Effect of Ca2+ channel blockers on passive calcium influx into resealed human red blood cell ghosts.

Abstract

Red blood cells exhibit a slow but measurable inward leak of calcium (approx. 50 μmoles per hour per litre cells), which is easily compensated by an active Ca2+ efflux fueled by a powerful plasma membrane calcium pump (Lew et al., 1982). While there is considerable information on the calcium pump mechanism at the molecular level, mostly derived from the study of the coupled Ca2+ -ATPase activity in the isolated plasma membrane (see Schatzmann, 1982), the nature of the passive Ca2+ influx mechanism, is not well understood. It is generally agreed that passive Ca2+ uptake into intact human erythrocytes occurs by a carrier-mediated passive diffusion mechanism (Ferreira and Lew, 1977; Varecka and Carafoli, 1982; Gardos et al., 1980).
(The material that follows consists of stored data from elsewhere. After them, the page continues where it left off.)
(* ===== verification/PartitionVersion.v ===== *)
(** * The multi-version partition entry of Scylla-PORT

    Models [partition_entry], [partition_version] and [partition_snapshot] of
    src/Scylla-moon/partition_version.hh and .cc: the version list that makes
    one-round read-only transactions possible. A write ([apply]) prepends a
    version whose number is promoted above every number already read; a read
    ([read]) selects the newest version not above the transaction's version
    and pins it with a snapshot; [apply] also collects old versions.

    A [partition_version] object is identified by its address, [pv_id]. The
    anchorless list is the Rocq list [versions], whose head is the node the
    entry's [_version] reference points to; [prev] and [next] are positions in
    it. The contents of a [mutation_partition] are an arbitrary type [D], save
    for the [most_recent_version] stamp of the cell of column 0, which [apply]
    writes. Dereferencing a null pointer is [None]. The snapshot pointer of the
    entry itself is never set by the versioned code, so [open_version] in
    [read] does nothing. *)

From S2P Require Import Prelude.
From stdpp Require Import sorting.
Open Scope Z_scope.

Section partition.
Context {D : Type}.

(** The part of a [mutation_partition] that is read back: its contents and,
    when column 0 of the row is present, the stamp of its cell. *)
Record mutation_partition := MP { mp_data : D; mp_cell0 : option Z }.

(** A frozen write: contents, and whether it writes column 0. *)
Record mutation_partition_view := MPV { mpv_data : D; mpv_has_cell0 : bool }.

Record partition_version := PV {
  pv_id : nat;
  pv_partition : mutation_partition;
  version_number : Z;
  pv_snapshot : bool;          (* [_snapshot != nullptr] *)
}.

Record partition_entry := PE {
  versions : list partition_version;
  highest_version_read : Z;
  highest_version_written : Z;
  num_versions : Z;
  last_version : option nat;
  next_id : nat;               (* addresses not yet used by the allocator *)
}.

(** [partition_entry(mutation_partition mp)]: one version, numbered 0. *)
Definition partition_entry_new (mp : mutation_partition) : partition_entry :=
  PE [PV 0 mp 0 false] 0 0 0 None 1.

(** [mp.apply(s, mpv, mp_schema, v)] on an empty partition: every cell is
    moved in, none is merged, so no cell is stamped. *)
Definition mp_apply_to_empty (mpv : mutation_partition_view) : mutation_partition :=
  MP (mpv_data mpv) (if mpv_has_cell0 mpv then Some 0 else None).

(** [find_cell(0)->most_recent_version = v]. *)
Definition stamp_cell0 (mp : mutation_partition) (v : Z) : option mutation_partition :=
  match mp_cell0 mp with
  | Some _ => Some (MP (mp_data mp) (Some v))
  | None => None
  end.

(** The position of the node with address [p]. *)
Definition position (p : nat) (vs : list partition_version) : option nat :=
  fst <$> list_find (fun v => pv_id v = p) vs.

(** The collection of one version at the end of [apply]. *)
Definition gc_one (e : partition_entry) : option partition_entry :=
  l ← last_version e;
  i ← position l (versions e);
  pv ← versions e !! i;
  '(l', i') ← (if pv_snapshot pv then Some (l, i)
               else match i with
                    | O => None                (* last_version->prev() is null *)
                    | S j => p ← versions e !! j; Some (pv_id p, j)
                    end);
  (* last_version->next()->erase() *)
  _ ← versions e !! S i';
  Some (PE (delete (S i') (versions e)) (highest_version_read e)
           (highest_version_written e) (num_versions e) (Some l') (next_id e)).

(** The version number a write gets when it is applied. *)
Definition promoted_version_to_write (version_to_write : Z) (e : partition_entry) : Z :=
  if negb (version_to_write =? 0) && (version_to_write <=? highest_version_read e)
  then uwrap 32 (highest_version_read e + 1)
  else if version_to_write =? 0
       then uwrap 32 (highest_version_written e + 1)
       else version_to_write.

(** First writer wins: the write arrives too late and is dropped. *)
Definition write_is_late (version_to_write : Z) (e : partition_entry) : bool :=
  negb (version_to_write =? 0) && (version_to_write <=? highest_version_written e).

(** The insertion of the new version at the head of the list. *)
Definition push_version (pv : Z) (mp : mutation_partition) (e : partition_entry)
    : partition_entry :=
  let new_version := PV (next_id e) mp pv false in
  let last := if pv =? 1 then Some (next_id e) else last_version e in
  PE (new_version :: versions e) (highest_version_read e) pv
     (uwrap 32 (num_versions e + 1)) last (S (next_id e)).

(** [partition_entry::apply]. [cf_is_data] is [s.cf_name() == "data"]. The
    second component is the value stored through [commit_version_ptr]. *)
Definition apply (cf_is_data : bool) (mpv : mutation_partition_view)
    (version_to_write : Z) (e : partition_entry) : option (partition_entry * Z) :=
  if write_is_late version_to_write e
  then Some (e, highest_version_written e)
  else
    let pv := promoted_version_to_write version_to_write e in
    let mp := mp_apply_to_empty mpv in
    mp' ← (if negb (version_to_write =? 0) || cf_is_data
           then stamp_cell0 mp pv else Some mp);
    let e' := push_version pv mp' e in
    if 100 <=? num_versions e
    then e'' ← gc_one e';
         Some (PE (versions e'') (highest_version_read e'') (highest_version_written e'')
                  (uwrap 32 (num_versions e'' - 1)) (last_version e'') (next_id e''), pv)
    else Some (e', pv).

(** The version a read selects, as a position in the list. *)
Definition read_position (version_to_read : Z) (vs : list partition_version) : nat :=
  if 0 <? version_to_read
  then match list_find (fun v => version_number v <= version_to_read) vs with
       | Some (i, v) => if version_number v =? 0 then 0%nat else i
       | None => 0%nat
       end
  else 0%nat.

Definition open_snapshot (pv : partition_version) : partition_version :=
  PV (pv_id pv) (pv_partition pv) (version_number pv) true.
The influx may occur through a protein channel, as it is inhibited by various sulphydryl agents and divalent cations (Varecka et al., 1986) and other Ca channel blockers (Locher et al., 1984). The Ca2+ influx mechanism appears to proceed by the discharge of the transmembrane K+ gradient (Varecka and Carafoli, 1982), but it does not appear to be entirely the result of hyperpolarization induced by activation of the Ca2+ -activated K+ channel (Varecka et al., 1986). By contrast to the low passive Ca2+ permeability of intact erythrocytes, resealed erythrocyte “ghosts” produced by hypotonic lysis of red cells show a considerably enhanced calcium permeability (Lew and Ferreira, 1977; Porzig, 1972). Because of the high haemoglobin content of red cells, photochromic calcium dyes cannot be readily used to study Ca2+ uptake in intact cells, but such methods have been used to study passive Ca2+ uptake into resealed white erythrocyte ghosts (Yingst and Hoffman, 1978). In the present study we have examined the effects of Ca2+ channel blockers and K on the passive uptake of Ca2+ into resealed ghosts and compared the properties of the Ca influx mechanism to those in intact cells.